The New PPP Loan
The Paycheck Protection Program was created last year as part of the Coronavirus Aid, Relief, and Economic Security Act (CARES). The program is backed by the Small Business Administration (SBA) and provides small businesses with cash-flow assistance to keep workers on payroll during the pandemic.
Small businesses with 500 or fewer employees are eligible for a PPP loan. These businesses include S and C corporations, LLCs, private nonprofits, faith-based organizations, and veteran and tribal groups. Self-employed individuals like contractors and sole proprietors are also eligible. Businesses that are ineligible include farms, casinos, hedge funds, private equity firms, and businesses in the process of declaring bankruptcy.
The terms of PPP loans are very generous; they have an interest rate of 1% and a maturity of two years (5 years if issued after June 2020). There are no fees or collateral required. Businesses can borrow 2.5 times their average monthly payroll cost based on 2019 (not to exceed $100,000 annually per employee) to cover eight weeks of payroll. When calculating the amount to borrow, keep in mind what PPP loans can and should be used for:
● Payroll: salaries, wages, vacation, maternity, family, medical, and sick leave, health benefits, bonuses, and hazard pay
● Rent: can be used for rent if the lease was signed before Feb. 2020
● Utilities: can be used for utility bills if service began before Feb. 2020
● Operations: software, hardware, human resources, and accounting
● Mortgage: can be used to pay interest if mortgage was signed before Feb. 2020
● Worker protection: any personal protection equipment or improvements to remain compliant with COVID guidelines
The primary purpose of a Paycheck Protection Program loan is to protect paychecks. In signing up for a PPP, you are committing to keeping the same number of employees on staff and to not cut wages. The incentive being you can have PPP loans forgiven, up to the full amount borrowed. Factors that affect the amount of loan forgiven by the SBA include reducing the number of employees or cutting wages by more than 25%.
Second Draw PPP Loan
The Paycheck Protection Program has resumed as of January 11, 2021. The SBA has begun accepting applications for First Draw PPP Loans since January 11, 2021, and for Second Draw PPP Loans since January 13, 2021.
Eligible small businesses that did not get a piece of the PPP pie in 2020 have the opportunity to apply for a first time loan this year. The Second Draw PPP loan, however, is for small businesses who received a PPP loan last year, and need to borrow more.

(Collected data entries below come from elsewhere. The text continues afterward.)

(** Writing to the DMA bar from a readable buffer stores word after word. *)
Lemma area_write_dma spi u n : ∀ off buf dev,
  (∀ j, 0 <= j < 4 * Z.of_nat n → is_Some (user_byte u (buf + j))) →
  0 <= off → off mod 4 = 0 → off / 4 + Z.of_nat n <= Z.of_nat (length (dmaBar dev)) →
  ∃ ws, area_write spi u DmaBar off n buf dev = (0, n, set_bar DmaBar ws dev) ∧
    length ws = length (dmaBar dev) ∧
    ∀ i, 0 <= i → nthz ws i = if (off / 4 <=? i) && (i <? off / 4 + Z.of_nat n)
                              then user_word u (buf + 4 * (i - off / 4)) else nthz (dmaBar dev) i.
Proof.
  induction n as [|n IH]; intros off buf dev Hu Hoff Ha Hlen; cbn [area_write].
  { exists (dmaBar dev). rewrite set_dmaBar_id. split_and!; [done..|]. intros i Hi.
    change (Z.of_nat 0) with 0. rewrite Z.add_0_r.
    by destruct (Z.leb_spec (off / 4) i), (Z.ltb_spec i (off / 4)); try lia. }
  pose proof (copy_from_user_ok u buf 4) as Hz. unfold user_word in *.
  destruct (copy_from_user u buf 4) as [bs nleft] eqn:Ebs. cbn [fst snd] in *.
  rewrite Hz by (intros j Hj; apply Hu; lia). change (0 =? 0) with true. cbv iota.
  cbn [word_write get_bar]. set (dev1 := set_bar DmaBar _ dev).
  destruct (IH (off + 4) (buf + 4) dev1) as (ws & -> & Hl & Hws); [|lia|lia| |].
  { intros j Hj. rewrite <-Z.add_assoc. apply Hu. lia. }
  { unfold dev1. cbn. rewrite length_setz. lia. }
  exists ws. unfold dev1. rewrite set_bar_set_bar. split; [done|].
  split; [by rewrite Hl; unfold dev1; cbn; rewrite length_setz|]. intros i Hi.
  rewrite Hws by done. replace ((off + 4) / 4) with (off / 4 + 1) by lia.
  unfold dev1. cbn [dmaBar set_bar].
  destruct (decide (i = off / 4)) as [->|Hne].
  - replace (off / 4 + 1 <=? off / 4) with false by lia. cbn [andb].
    rewrite nthz_setz_eq by lia. rewrite Z.leb_refl, (proj2 (Z.ltb_lt _ _)) by lia. cbn [andb].
    replace (buf + 4 * (off / 4 - off / 4)) with buf by lia. by rewrite Ebs.
  - rewrite nthz_setz_ne by lia.
    replace (off / 4 + 1 + Z.of_nat n) with (off / 4 + Z.of_nat (S n)) by lia.
    destruct (Z.leb_spec (off / 4 + 1) i), (Z.leb_spec (off / 4) i); try lia; [|done].
    by replace (buf + 4 + 4 * (i - (off / 4 + 1))) with (buf + 4 * (i - off / 4)) by lia.
Qed.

The Second Draw loan’s terms are identical to the First Draw, and should be used to cover payroll costs, bills, and expenses detailed above. Small businesses qualify for a Second Draw PPP Loan if your business:
● Previously received a PPP Loan and has used the entire amount according to the terms
● Has fewer than 300 employees
● Can show a 25% reduction in gross receipts from 2019 to 2020
The application for a Second Draw PPP Loan is open until March 31, 2021.